____ Exercise data

(* ===== verification/Userland.v ===== *)
(** * The user programs on the kernel

    The programs of Programs.v, run through the trap on the kernel: what they
    show on the screen, with the file system image, the descriptor tables, the
    line editor and the console underneath. *)

From Stdlib Require Import ZArith Lia String.
From stdpp Require Import base list gmap.
From S2P Require Import Prelude Memory CMem CStr Machine Console Pic Rtc Paging KState Filesystem TermIO Syscalls Process Terminal Tty Dispatch UserLib Programs UserKernel.
Open Scope Z_scope.

Section Userland.
Context `{Platform} {img sz : Z} {s0 : kst} {lo n : Z} `{!Layout img sz s0 lo n}.
Variable elsewhere : outcome -> option (Z * kst).
#[local] Hint Extern 0 (SysCalls _) => exact (kernel_calls elsewhere) : typeclass_instances.
#[local] Hint Extern 0 (View _) => exact (kernel_view img sz s0) : typeclass_instances.
#[local] Hint Extern 0 (Contract _ _ _) => exact (kernel_contract elsewhere) : typeclass_instances.

(** run from kernel state [k] while the devices do [fut], the program returns
    [v] and leaves the screen [t] and a kernel ready for the next one *)
Definition runs (main : prog ust Z) (k : kst) (fut : list schedule) (v : Z) (t : tty) : Prop :=
  exists s', main (Ust k fut) = Some (v, s') /\ screen (hw (kern s')) = t /\ k_ok img sz s0 (kern s').

(** C2: cat shows the file: run with the name of a regular file of the image as
    its argument, it returns 0 and the screen is what the terminal makes of
    exactly the file's bytes.  It gets them through getargs, open and read in
    pieces of 1024 bytes, and prints them with write, on the kernel.  The stack
    word that write returns uninitialised is taken not to be -2, which cat
    would take for a failure. *)
Theorem cat_shows_file k fut name content buf fuel :
  k_ok img sz s0 k -> k_free k -> k_arg name k -> k_holds img sz s0 name (Bytes content) ->
  in_frame lo n buf 1024 -> (length content < fuel)%nat ->
  runs (cat fuel buf) k fut 0 (tty_show content (screen (hw k))).
Proof.
  intros Hok Hfree Harg Hh Hb Hf.
  destruct (cat_copies (Ust k fut) name content buf fuel) as (s' & E & A); try assumption.
  exists s'. split; [exact E|]. split; [exact (af_shown _ _ _ A) | exact (af_ok _ _ _ A)].
Qed.

(** C30: cat with a name the directory does not hold says so and returns 2, and
    the kernel is as ready for the next command as before; the stack word that
    write returns uninitialised is not -2. *)
Theorem cat_reports_missing_file k fut name buf fuel :
  k_ok img sz s0 k -> k_free k -> k_arg name k -> k_lacks s0 name -> in_frame lo n buf 1024 ->
  runs (cat fuel buf) k fut 2 (tty_show (chars "file not found" ++ [10]) (screen (hw k))).
Proof.
  intros Hok Hfree Harg Hh Hb.
  destruct (cat_not_found (Ust k fut) name buf fuel) as (s' & E & A); try assumption.
  exists s'. split; [exact E|]. split; [exact (af_shown _ _ _ A) | exact (af_ok _ _ _ A)].
Qed.

(** C13: ls shows the names that the directory read lists, one to a line, in the
    image's order, and returns 0.  These are the entries whose type is not 0:
    the device entry "rtc" of the repository's image, of type 0, is left out.
    The names are non-empty and shorter than 32 characters, the last entry of
    the directory is a listed one, and the stack word that write returns
    uninitialised is not -2. *)
Theorem ls_shows_directory k fut names buf fuel :
  k_ok img sz s0 k -> k_free k -> k_holds img sz s0 (chars ".") (Entries names) ->
  in_frame lo n buf 33 -> (length names < fuel)%nat ->
  runs (ls fuel buf) k fut 0 (tty_show (listing names) (screen (hw k))).
Proof.
  intros Hok Hfree Hh Hb Hf. pose proof Hh as (_ & i & _ & _ & name & (_ & Hall & _) & Hnames).
  assert (Forall (fun x => x <> []) names) as Hne.
  { subst names. apply Forall_map, Forall_forall. intros j (Hj & Hr)%list_elem_of_In%List.filter_In.
    apply list_elem_of_In, elem_of_zrange in Hj. now apply Hall. }
  destruct (ls_lists (Ust k fut) names buf fuel) as (s' & E & A); try assumption.
  exists s'. split; [exact E|]. split; [exact (af_shown _ _ _ A) | exact (af_ok _ _ _ A)].
Qed.

(** C12: hello, started at the beginning of a row, asks for a name, waits while
    it is typed with at most 57 keys, corrections included, and greets it: the
    screen is the prompt's, then the typing's, then the greeting's, with the
    line as the user left it; the stack word that write returns uninitialised
    is not -2. *)
Theorem hello_greets_user k fut w keys rest buf :
  k_ok img sz s0 k -> key_irqs w = typing keys ++ rest -> Forall key_ok keys ->
  Z.of_nat (length keys) <= 57 -> screen_x (hw k) = 0 -> in_frame lo n buf 1024 ->
  runs (hello buf) k (w :: fut) 0
    (tty_show (chars "Hello, " ++ text_of keys)
      (tty_enter (tty_keys [] keys (tty_show (chars "Hi, what's your name? ") (screen (hw k)))))).
Proof.
  intros Hok Hw Hkeys Hlen Hcol Hb.
  destruct (hello_greets (Ust k (w :: fut)) buf keys []) as (s' & E & [O S' _]); try assumption.
  { exists [w], fut. split; [reflexivity|]. constructor; [|constructor]. split; [exact Hkeys|]. now exists rest. }
  exists s'. split; [exact E|]. split; [exact S' | exact O].
Qed.

(** C31: counter counts: it asks for a test number, waits while it is typed with
    at most 79 keys and no backspace, and for 0, 1 or 2 prints the decimal
    numbers from 1 to 100, 10000 or 100000, one to a line; any other line is
    refused, and nothing is printed for an empty one; the stack word that write
    returns uninitialised is not -2. *)
Theorem counter_counts_up k fut w keys rest buf :
  k_ok img sz s0 k -> key_irqs w = typing keys ++ rest -> Forall key_ok keys -> Back ∉ keys ->
  Z.of_nat (length keys) <= 79 -> in_frame lo n buf 1024 ->
  runs (counter buf) k (w :: fut) 0
    (tty_show (counter_answer (text_of keys))
      (tty_enter (tty_keys [] keys (tty_show counter_prompt (screen (hw k)))))).
Proof.
  intros Hok Hw Hkeys Hback Hlen Hb.
  destruct (counter_counts (Ust k (w :: fut)) buf keys []) as (s' & E & [O S' _]); try assumption.
  { exists [w], fut. split; [reflexivity|]. constructor; [|constructor]. split; [exact Hkeys|]. now exists rest. }
  exists s'. split; [exact E|]. split; [exact S' | exact O].
Qed.
End Userland.

(** ** A small system *)

#[local] Existing Instance demo_platform.

Definition user_page : Z := 134217728.

#[local] Instance demo_layout : Layout demo_boot 65536 demo_fs user_page 4194304.
Proof.
  split; unfold region, apart, user_page, demo_boot, VIDEO; try lia.
  - vm_compute. intuition discriminate.
  - intros l. vm_compute. discriminate.
Qed.

(** no slot has the name, decided slot by slot *)
Lemma names_apart t :
  forallb (fun i => negb (bool_decide (entry_name demo_fs i = take 32 t))) (zrange 0 62) = true ->
  forall i, 0 <= i < 62 -> entry_name demo_fs i <> take 32 t.
Proof.
  rewrite forallb_forall. intros Hn i Hi E. specialize (Hn i).
  rewrite bool_decide_true in Hn by exact E. discriminate Hn. now apply list_elem_of_In, elem_of_zrange.
Qed.

#[local] Instance demo_calls : SysCalls ust := kernel_calls (fun _ => None).

(** a process with the argument "fish" and the terminal open *)
Definition demo_process : kst :=
  let term := FileStruct terminal_fops 0 0 1 in
  upd_pcb (fun p => set_arg_name ([102; 105; 115; 104] ++ replicate 36 0) (set_data_arg_size 5 p))
    (upd_file 0 (fun _ => term) (upd_file 1 (fun _ => term) demo_fs)).

Lemma demo_process_ok : k_ok demo_boot 65536 demo_fs demo_process.
Proof.
  split; try reflexivity.
  - repeat split.
  - vm_compute. intuition discriminate.
  - intros fd [-> | ->]; split; reflexivity.
  - intros a Ha. reflexivity.
  - apply tty_okb_ok. vm_compute. reflexivity.
  - repeat split.
Qed.

Lemma demo_free : k_free demo_process.
Proof. exists 2. split; [lia | reflexivity]. Qed.

Lemma demo_arg : k_arg [102; 105; 115; 104] demo_process.
Proof.
  split; [vm_compute; intuition discriminate|]. split; [repeat constructor; lia|].
  split; [|split; [reflexivity | right; reflexivity]].
  apply Forall_app. split; [repeat constructor; lia | apply Forall_replicate; lia].
Qed.

Lemma demo_holds_fish : k_holds demo_boot 65536 demo_fs [102; 105; 115; 104] (Bytes (file_content demo_fs 1)).
Proof.
  split; [discriminate|]. exists 1. split.
  - split; [lia|]. split; [reflexivity|]. intros j Hj. assert (j = 0) as -> by lia. vm_compute. discriminate.
  - split; [reflexivity|]. split; [split; [exact demo_file_in_image | vm_compute; intuition discriminate]|].
    reflexivity.
Qed.

Lemma demo_frame k : 0 <= k <= 4194304 -> in_frame user_page 4194304 user_page k.
Proof. unfold in_frame, user_page. lia. Qed.

Lemma cat_shows_file_witness :
  let content := file_content demo_fs 1 in
  exists s', cat (S (length content)) user_page (Ust demo_process []) = Some (0, s') /\
    screen (hw (kern s')) = tty_show content (screen (hw demo_process)).
Proof.
  intros content.
  destruct (cat_shows_file (fun _ => None) demo_process [] [102; 105; 115; 104] content
    user_page (S (length content)) demo_process_ok demo_free demo_arg demo_holds_fish) as (s' & E & S & _).
  - apply demo_frame. lia.
  - lia.
  - exists s'. split; [exact E | exact S].
Defined.

(** "fisx" is not in the directory *)
Definition demo_process2 : kst :=
  upd_pcb (set_arg_name ([102; 105; 115; 120] ++ replicate 36 0)) demo_process.

Lemma demo_process2_ok : k_ok demo_boot 65536 demo_fs demo_process2.
Proof.
  destruct demo_process_ok as [O1 O2 O3 O4 O5 O6 O7 O8]. split; assumption.
Qed.

Lemma cat_reports_missing_file_witness :
  exists s', cat 1 user_page (Ust demo_process2 []) = Some (2, s') /\
    screen (hw (kern s')) = tty_show (chars "file not found" ++ [10]) (screen (hw demo_process2)).
Proof.
  destruct (cat_reports_missing_file (fun _ => None) demo_process2 [] [102; 105; 115; 120]
    user_page 1 demo_process2_ok) as (s' & E & S & _).
  - exists 2. split; [lia | reflexivity].
  - split; [vm_compute; intuition discriminate|]. split; [repeat constructor; lia|].
    split; [|split; [reflexivity | right; reflexivity]].
    apply Forall_app. split; [repeat constructor; lia | apply Forall_replicate; lia].
  - right. apply names_apart. vm_compute. reflexivity.
  - apply demo_frame. lia.
  - exists s'. split; [exact E | exact S].
Defined.

Lemma demo_dir : dir_ok demo_fs demo_name.
Proof.
  split; [vm_compute; intuition discriminate|]. split; [|reflexivity].
  intros i Hi _. change (num_dir_entries (filesystem (fsg demo_fs))) with 3 in Hi.
  assert (i = 0 \/ i = 1 \/ i = 2) as [-> | [-> | ->]] by lia;
    (split; [|discriminate]; split; [cbn; lia | split; [|reflexivity]]; repeat constructor; lia).
Qed.

Lemma ls_shows_directory_witness :
  exists s', ls 4 user_page (Ust demo_process []) = Some (0, s') /\
    screen (hw (kern s')) = tty_show (listing [[46]; [102; 105; 115; 104]; [108; 115]]) (screen (hw demo_process)).
Proof.
  destruct (ls_shows_directory (fun _ => None) demo_process [] [[46]; [102; 105; 115; 104]; [108; 115]]
    user_page 4 demo_process_ok demo_free) as (s' & E & S & _).
  - split; [discriminate|]. exists 0. split.
    + split; [lia|]. split; [reflexivity | lia].
    + split; [reflexivity|]. exists demo_name. split; [exact demo_dir | reflexivity].
  - apply demo_frame. lia.
  - cbn. lia.
  - exists s'. split; [exact E | exact S].
Defined.

(** "ab", a correction, "c" *)
Lemma hello_greets_user_witness :
  let keys := [Char 97; Char 98; Back; Char 99] in
  exists s', hello user_page (Ust demo_process [Schedule (typing keys ++ []) []]) = Some (0, s') /\
    glyph (screen (hw (kern s'))) 1 7 = 97 /\ glyph (screen (hw (kern s'))) 1 8 = 99.
Proof.
  intros keys.
  destruct (hello_greets_user (fun _ => None) demo_process [] (Schedule (typing keys ++ []) []) keys []
    user_page demo_process_ok) as (s' & E & S & _).
  - reflexivity.
  - repeat constructor; lia.
  - cbn. lia.
  - reflexivity.
  - apply demo_frame. lia.
  - exists s'. split; [exact E|]. rewrite S. split; vm_compute; reflexivity.
Defined.

(** test 0: the screen ends with 99 and 100 *)
Lemma counter_counts_up_witness :
  let keys := [Char 48] in
  exists s', counter user_page (Ust demo_process [Schedule (typing keys ++ []) []]) = Some (0, s') /\
    map (glyph (screen (hw (kern s'))) 23) [0; 1; 2] = [49; 48; 48].
Proof.
  intros keys.
  destruct (counter_counts_up (fun _ => None) demo_process [] (Schedule (typing keys ++ []) []) keys []
    user_page demo_process_ok) as (s' & E & S & _).
  - reflexivity.
  - repeat constructor; lia.
  - apply not_elem_of_cons. split; [discriminate | apply not_elem_of_nil].
  - cbn. lia.
  - apply demo_frame. lia.
  - exists s'. split; [exact E|]. rewrite S. vm_compute. reflexivity.
Defined.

________

**What the task requires:**
Wherever "destruct" turns up in the records, copy the whole line.

**Response to the exercise:**
  destruct (cat_copies (Ust k fut) name content buf fuel) as (s' & E & A); try assumption.
  destruct (cat_not_found (Ust k fut) name buf fuel) as (s' & E & A); try assumption.
  destruct (ls_lists (Ust k fut) names buf fuel) as (s' & E & A); try assumption.
  destruct (hello_greets (Ust k (w :: fut)) buf keys []) as (s' & E & [O S' _]); try assumption.
  destruct (counter_counts (Ust k (w :: fut)) buf keys []) as (s' & E & [O S' _]); try assumption.
  destruct (cat_shows_file (fun _ => None) demo_process [] [102; 105; 115; 104] content
  destruct demo_process_ok as [O1 O2 O3 O4 O5 O6 O7 O8]. split; assumption.
  destruct (cat_reports_missing_file (fun _ => None) demo_process2 [] [102; 105; 115; 120]
  destruct (ls_shows_directory (fun _ => None) demo_process [] [[46]; [102; 105; 115; 104]; [108; 115]]
  destruct (hello_greets_user (fun _ => None) demo_process [] (Schedule (typing keys ++ []) []) keys []
  destruct (counter_counts_up (fun _ => None) demo_process [] (Schedule (typing keys ++ []) []) keys []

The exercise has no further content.